Scott Brown has spent most of his Senate career with a target on his back. But his maverick voting record and fundraising prowess have positioned him to achieve the unthinkable: winning statewide reelection in Massachusetts as a Republican.

Brown has, so far, avoided drawing a serious challenger in his bid for a full, six-year term, despite the Bay State’s traditionally Democratic hue.

{mosads}“He has not been the caricature. Yes, he’s made himself more electable by being more moderate,” said Rep. Barney Frank (D-Mass.), who passed on a challenge to Brown.
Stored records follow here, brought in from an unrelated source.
Definition HasMinGovernanceStake (request : Governance) : M Store bool :=
  let '(set_stake, stake) := stake_fields (gr_body request) in
  let enough stake :=
    (MIN_REP_STAKE <=? stake)
    && (negb (is_announce request) || (MIN_DELEGATE_STAKE <=? stake)) in
  if (set_stake : bool) then mret (enough stake)
  else
    cur_stake ← StakingManager.GetCurrentStakedFunds (gr_origin request);
    match cur_stake with
    | None => mret false
    | Some cur_stake => mret (enough (sf_amount cur_stake))
    end.

Definition IsDelegateNextEpoch (account : AccountAddress) : M Store bool :=
  epoch ← epoch_get_n 0 any_epoch;
  mret (existsb (fun delegate => d_account delegate =? account) (eb_delegates epoch)).

Definition IsDeadPeriod (cur_epoch_num : Z) : M Store bool :=
  t ← epoch_tip_get;
  match t with
  | None => halt "PersistenceManager::IsDeadPeriod"
  | Some tip =>
      b ← epoch_get (digest tip);
      match b with
      | None => halt "PersistenceManager::IsDeadPeriod"
      | Some eb => mret (u32 (eb_epoch_number eb + 2) =? cur_epoch_num)
      end
  end.

(** [assert(!_store.request_get(hash, req, txn)); assert(verify(req->type));] *)
Definition action_request (verify : RequestType.t -> bool) (hash : BlockHash) : M Store Governance :=
  r ← request_get hash;
  match r with
  | None => halt "PersistenceManager::ValidateRequest"
  | Some req =>
      massert (verify (gr_type req)) "PersistenceManager::ValidateRequest";;
      mret req
  end.
Definition any_type (type : RequestType.t) : bool := true.
(** The request of rep_action_tip, which must be set. *)
Definition rep_action (rep : RepInfo) : M Store Governance :=
  massert (negb (rep_action_tip rep =? 0)) "PersistenceManager::ValidateRequest";;
  action_request VerifyRepActionType (rep_action_tip rep).
Definition candidacy_action (rep : RepInfo) : M Store Governance :=
  action_request VerifyCandidacyActionType (candidacy_action_tip rep).

(** The loop over the votes: are these proper votes? *)
Fixpoint validate_votes (cur_epoch_num : Z) (votes : list (AccountAddress * Z)) (total : Z)
  : M Store validation :=
  match votes with
  | [] => mret (if total <=? MAX_VOTES then Valid else Invalid None)
  | cp :: votes =>
      let total := wrap 64 (total + cp.2) in
      c ← candidate_get cp.1;
      match c with
      | None => reject invalid_candidate
      | Some _ =>
          r ← rep_get cp.1;
          match r with
          | None => halt "PersistenceManager::ValidateRequest"
          | Some c_rep =>
              massert (negb (candidacy_action_tip c_rep =? 0)) "PersistenceManager::ValidateRequest";;
              candidacy_req ← candidacy_action c_rep;
              if is_announce candidacy_req then
                if GetEpochNum candidacy_req =? cur_epoch_num then reject invalid_candidate
                else validate_votes cur_epoch_num votes total
              else if GetEpochNum candidacy_req <? cur_epoch_num then reject invalid_candidate
              else validate_votes cur_epoch_num votes total
          end
      end
  end.

(** [election_vote_tip]: did the representative vote already this epoch? *)
Definition already_voted_in (rep : RepInfo) (cur_epoch_num : Z) : M Store bool :=
  if election_vote_tip rep =? 0 then mret false
  else
    vote_req ← action_request any_type (election_vote_tip rep);
    mret (GetEpochNum vote_req =? cur_epoch_num).

Definition ValidateElectionVote (request : Governance) (votes : list (AccountAddress * Z))
    (info : account_info) (cur_epoch_num : Z) : M Store validation :=
  if negb (gr_epoch_num request =? cur_epoch_num) then reject wrong_epoch_number
  else if (cur_epoch_num <? START_ELECTIONS_EPOCH) || negb ENABLE_ELECTIONS then
    reject no_elections
  else if negb (ValidateGovernanceSubchain request info) then reject invalid_governance_subchain
  else
    dead ← IsDeadPeriod cur_epoch_num;
    if (dead : bool) then reject elections_dead_period
    else
      r ← rep_get (gr_origin request);
      match r with
      | None => reject not_a_rep
      | Some rep =>
          rep_req ← rep_action rep;
          if (is_start rep_req || is_announce rep_req) && (GetEpochNum rep_req =? cur_epoch_num)
          then reject pending_rep_action
          else if is_stop rep_req && (GetEpochNum rep_req <? cur_epoch_num)
          then reject not_a_rep
          else
            voted ← already_voted_in rep cur_epoch_num;
            if (voted : bool) then reject already_voted
            else validate_votes cur_epoch_num votes 0
      end.

Definition ValidateAnnounceCandidacy (request : Governance) (info : account_info)
    (cur_epoch_num : Z) : M Store validation :=
  if negb (gr_epoch_num request =? cur_epoch_num) then reject wrong_epoch_number
  else
    dead ← IsDeadPeriod cur_epoch_num;
    if (dead : bool) then reject elections_dead_period
    else if (cur_epoch_num <? START_ELECTIONS_EPOCH - 1) || negb ENABLE_ELECTIONS then
      reject no_elections
    else if negb (ValidateGovernanceSubchain request info) then
      reject invalid_governance_subchain
    else
      r ← rep_get (gr_origin request);
      pending ← match r with
                | None => mret false
                | Some rep =>
                    rep_request ← rep_action rep;
                    mret (GetEpochNum rep_request =? cur_epoch_num)
                end;
      if (pending : bool) then reject pending_rep_action
      else
        let rep := default RepInfo_default r in
        let stake_checks :=
          enough ← HasMinGovernanceStake request;
          if (enough : bool) then ValidateStake request info else reject not_enough_stake in
        if candidacy_action_tip rep =? 0 then stake_checks
        else
          candidacy_req ← candidacy_action rep;
          if is_announce candidacy_req then reject already_announced_candidacy
          else if GetEpochNum candidacy_req =? cur_epoch_num then reject pending_candidacy_action
          else stake_checks.

Definition ValidateRenounceCandidacy (request : Governance) (info : account_info)
    (cur_epoch_num : Z) : M Store validation :=
  if negb ENABLE_ELECTIONS then reject no_elections
  else if negb (gr_epoch_num request =? cur_epoch_num) then reject wrong_epoch_number
  else
    dead ← IsDeadPeriod cur_epoch_num;
    if (dead : bool) then reject elections_dead_period
    else if negb (ValidateGovernanceSubchain request info) then
      reject invalid_governance_subchain
    else
      r ← rep_get (gr_origin request);
      match r with
      | None => reject not_a_rep
      | Some rep =>
          if candidacy_action_tip rep =? 0 then reject never_announced_candidacy
          else
            candidacy_req ← candidacy_action rep;
            if is_renounce candidacy_req then reject already_renounced_candidacy
            else if GetEpochNum candidacy_req =? cur_epoch_num then
              reject pending_candidacy_action
            else
              enough ← HasMinGovernanceStake request;
              if (enough : bool) then ValidateStake request info else reject not_enough_stake
      end.

Definition ValidateStartRepresenting (request : Governance) (info : account_info)
    (cur_epoch_num : Z) : M Store validation :=
  if negb ENABLE_ELECTIONS then reject no_elections
  else if negb (gr_epoch_num request =? cur_epoch_num) then reject wrong_epoch_number
  else
    dead ← IsDeadPeriod cur_epoch_num;
    if (dead : bool) then reject elections_dead_period
    else if negb (ValidateGovernanceSubchain request info) then
      reject invalid_governance_subchain
    else
      let stake_checks :=
        enough ← HasMinGovernanceStake request;
        if (enough : bool) then ValidateStake request info else reject not_enough_stake in
      r ← rep_get (gr_origin request);
      match r with
      | None => stake_checks
      | Some rep =>
          rep_req ← rep_action rep;
          if is_start rep_req || is_announce rep_req then reject is_rep
          else if GetEpochNum rep_req =? cur_epoch_num then reject pending_rep_action
          else stake_checks
      end.

Definition ValidateStopRepresenting (request : Governance) (info : account_info)
    (cur_epoch_num : Z) : M Store validation :=
  if negb ENABLE_ELECTIONS then reject no_elections
  else if negb (gr_epoch_num request =? cur_epoch_num) then reject wrong_epoch_number
  else
    dead ← IsDeadPeriod cur_epoch_num;
    if (dead : bool) then reject elections_dead_period
    else if negb (ValidateGovernanceSubchain request info) then
      reject invalid_governance_subchain
    else
      let delegate_checks :=
        delegate ← IsDelegateNextEpoch (gr_origin request);
        if (delegate : bool) then reject is_delegate else ValidateStake request info in
      r ← rep_get (gr_origin request);
      match r with
      | None => reject not_a_rep
      | Some rep =>
          rep_request ← rep_action rep;
          if GetEpochNum rep_request =? cur_epoch_num then reject pending_rep_action
          else if is_stop rep_request then reject not_a_rep
          else if candidacy_action_tip rep =? 0 then delegate_checks
          else
            candidacy_req ← candidacy_action rep;
            if GetEpochNum candidacy_req =? cur_epoch_num then reject pending_candidacy_action
            else if is_announce candidacy_req then reject is_candidate
            else delegate_checks
      end.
And Frank said he expects other members of the delegation to stay out of the race as well, in part due to Brown’s strength.

“I do think it’s very unlikely that a member of the delegation will run, and in that sense Brown’s strength has discouraged candidacies,” he said.

Brown has sought to project a centrist image since being elected to the Senate in a special election in January of 2010 to replace the late Sen. Edward Kennedy (D). He supported Democrats’ financial regulatory reform bill last year, and was one of a handful of Republicans to vote in favor of eliminating the military’s “Don’t ask, don’t tell” policy.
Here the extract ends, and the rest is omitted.